I just wondered whether (with some serious paranoia and under certain circumstances) the use of the QuickSort algorithm can be seen as a security risk in an application

Answer 1

It is, but only in very, very unlikely cases -- all of which are easy for a properly-designed algorithm to avoid.

But if you want to be super-safe, you may want to use something like Introsort, which starts out as QuickSort but switches over to Heap Sort if it detects from the recursion depth that the algorithm is starting to go quadratic.

Edit: I see Pavel beat me to Introsort.

In Response to Edited Question: I haven't personally tested every single Quicksort library, but I feel safe betting that pretty much all of them have checks in place to avoid the worst case.

Answer 2

Yes, it is a security risk - DoS, to be specific - which is trivially mitigated by adding a check for recursion depth in your quicksort, and switching to something else instead if a certain depth is reached. If you switch to heapsort, then you'll get introsort, which is what many STL implementations actually use.

Alternatively, you just randomize the selection of pivot element.

Answer 3

If performance is something that matters, then QuickSort would seem a poor choice in most circumstances, security concern or not. Is there something that causes you to shy away from algorithms like Heapsort or Mergesort?

Answer 4

Take a look at this question (and marked answer) which discusses ways of reducing QuickSort's worst case:

Why is quicksort better than mergesort?

Answer 5

Many implementations of quicksort are done using a randomized version of the algorithm. This means a DoS attack with specially-crafted input is not possible.
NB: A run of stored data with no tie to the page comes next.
(** * The connection core of the Cap'n Proto RPC package ([rpc/rpc.go])

    A shallow embedding of [Conn] and of the functions of [rpc.go]:
    the message dispatcher [handleMessage] with its per-kind handlers,
    [Bootstrap], [Close], and the cap-table code.  The connection is a
    record of its tables, the functions are programs of a small state
    monad whose outcomes are a normal return, a Go panic, or a blocked
    goroutine. *)

From Stdlib Require Import NArith ZArith String List Lia.
From stdpp Require Import base option list gmap strings.

Local Open Scope N_scope.

(** ** Identifiers

    [questionID], [answerID], [exportID], [importID] and [embargoID] are
    all [uint32] in the source. *)

Abbreviation questionID := N (only parsing).
Abbreviation answerID := N (only parsing).
Abbreviation exportID := N (only parsing).
Abbreviation importID := N (only parsing).
Abbreviation embargoID := N (only parsing).

Definition uint32_max : N := 4294967295.

(** [capnp.Method]: only the two identifiers matter here. *)
Record Method := mkMethod { InterfaceID : N; MethodID : N }.

(** [capnp.PipelineOp]: one step of a transform, a pointer-field index. *)
Record PipelineOp := mkOp { Field : N }.

(** ** Errors

    The sentinel errors of the package (declared outside [rpc.go] and
    told apart by name), the errors built with [fmt.Errorf] in
    [rpc.go], the wrappers applied to a peer's exception, the errors of
    a context, and those of the decoder and of the transport. *)

Inductive error : Type :=
| ErrConnClosed
| errShutdown
| errQuestionReused
| errNoMainInterface
| errBadTarget
| errDisembargoNonImport
| errDisembargoMissingAnswer
| errUnimplemented
| errOverRelease (id : N)
| errDecode (what : string)
| errUnknownQuestion (id : N)
| errCapTableExport (id : N)
| errCapTableAnswer (id : N)
| errReceiverCanceled
| errNullClient
| errTransform
| errException (reason : string)
| MethodError (m : Method) (e : error)
| bootstrapError (e : error)
| questionError (id : N) (m : option Method) (e : error)
| Abort (reason : string)
| ctxCanceled
| ctxDeadlineExceeded
| errTransport (what : string).

(** [err == errUnimplemented] compares with the sentinel value. *)
Definition is_errUnimplemented (e : error) : bool :=
  match e with errUnimplemented => true | _ => false end.

(** Modelled from the spec: the texts of the sentinel errors, which are
    declared outside [rpc.go]; the spec quotes "question ID reused",
    "no main interface" and "bad target".  [Error] is the [Error()]
    method used when an error is put on the wire. *)
Fixpoint Error (e : error) : string :=
  match e with
  | ErrConnClosed => "connection closed"
  | errShutdown => "shutdown"
  | errQuestionReused => "question ID reused"
  | errNoMainInterface => "no main interface"
  | errBadTarget => "bad target"
  | errDisembargoNonImport => "disembargo target is not a promised answer"
  | errDisembargoMissingAnswer => "disembargo target answer not found"
  | errUnimplemented => "unimplemented"
  | errOverRelease _ => "export released more often than referenced"
  | errDecode what => what
  | errUnknownQuestion _ => "received return for unknown question"
  | errCapTableExport _ => "rpc: capability table references unknown export ID"
  | errCapTableAnswer _ => "rpc: capability table references unknown answer ID"
  | errReceiverCanceled => "receiver reported canceled"
  | errNullClient => "null client"
  | errTransform => "transform does not select a pointer"
  | errException reason => reason
  | MethodError _ e' => Error e'
  | bootstrapError e' => Error e'
  | questionError _ _ e' => Error e'
  | Abort reason => reason
  | ctxCanceled => "context canceled"
  | ctxDeadlineExceeded => "context deadline exceeded"
  | errTransport what => what
  end.
(** * VRM pose importer: a shallow embedding of [scripts/blender_import_vrm_pose.py]

    The script reads a parsed JSON pose document and writes bone rotations
    into a named armature of the host scene.  The embedding has three layers:

    - [pyval]: the Python values [json.load] can produce, with the handful
      of Python operations the script performs on them (truthiness, [len],
      indexing, [dict.get], conversion to a C double);
    - [World]: the part of the host state the script reads or writes
      ([bpy.data.objects], the active object, the interaction mode, the
      number of view-layer refreshes, and what was printed);
    - [Py A]: computations over [World] that return an [A] or raise.

    Numbers are binary64 floats and unbounded integers, as in Python.  The
    host stores rotations in its own precision; the model records the value
    the script hands to the host property. *)

From Stdlib Require Import ZArith Floats.PrimFloat Floats.SpecFloat Floats.FloatOps.
From stdpp Require Import gmap strings list.

(** ** Python values *)

#[warnings="-register-all"]
Inductive pyval : Type :=
  | PyNone
  | PyBool (b : bool)
  | PyInt (n : Z)
  | PyFloat (f : float)
  | PyStr (s : string)              (* one character per code point *)
  | PyList (items : list pyval)
  | PyDict (items : list (string * pyval)).

Inductive exn : Type :=
  | AttributeError
  | TypeError
  | KeyError
  | IndexError
  | OverflowError.

Inductive result (A : Type) : Type :=
  | Ok (a : A)
  | Raise (e : exn).
Arguments Ok {A} a.
Arguments Raise {A} e.

(** A [dict] keeps its items in insertion order; lookup returns the value of
    the first item with the key (keys of a Python dict are unique). *)
Fixpoint dict_get {V : Type} (d : list (string * V)) (key : string) : option V :=
  match d with
  | [] => None
  | (k, v) :: rest => if String.eqb k key then Some v else dict_get rest key
  end.

(** [bool(v)], as used by [not v]. *)
Definition truthy (v : pyval) : bool :=
  match v with
  | PyNone => false
  | PyBool b => b
  | PyInt n => negb (n =? 0)%Z
  | PyFloat f => negb (f =? 0)%float
  | PyStr s => negb (String.eqb s "")
  | PyList items => match items with [] => false | _ => true end
  | PyDict items => match items with [] => false | _ => true end
  end.

(** [len(v)]: defined on strings, lists and dicts only. *)
Definition py_len (v : pyval) : result nat :=
  match v with
  | PyStr s => Ok (String.length s)
  | PyList items => Ok (length items)
  | PyDict items => Ok (length items)
  | _ => Raise TypeError
  end.

(** [v[i]] for a literal index [i >= 0].  The keys of a parsed JSON object
    are strings, so an integer subscript of a dict is a [KeyError]. *)
Definition py_getitem (v : pyval) (i : nat) : result pyval :=
  match v with
  | PyList items =>
      match items !! i with Some a => Ok a | None => Raise IndexError end
  | PyStr s =>
      match String.get i s with
      | Some c => Ok (PyStr (String c EmptyString))
      | None => Raise IndexError
      end
  | PyDict _ => Raise KeyError
  | _ => Raise TypeError
  end.

(** [v.get(key, default)]: only a dict has the method. *)
Definition py_get (v : pyval) (key : string) (default : pyval) : result pyval :=
  match v with
  | PyDict items =>
      Ok (match dict_get items key with Some a => a | None => default end)
  | _ => Raise AttributeError
  end.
Also, even without this, most data sets are simple too small to have O(nlog) vs O(n^2) matter. The size of the set to sort would have to be quite large to have an impact. Even with a few million elements, the time difference would likely not be very large.

Overall, any given web-application using quicksort is much more likely to have other security flaws.

Answer 6

I think this is very much a question of where you're actually using the quick sort. Using O(n^2) algorithms is perfectly fine when your working with arrays of 5 items, for instance. On the other hand, when there's a chance the data can be significantly large, fearing a DoS is not the first problem you'll face - the first problem will be getting bad performance way before you're facing a real problem. Given the large number of other algorithms available, just have it replaced if it's in a critical location.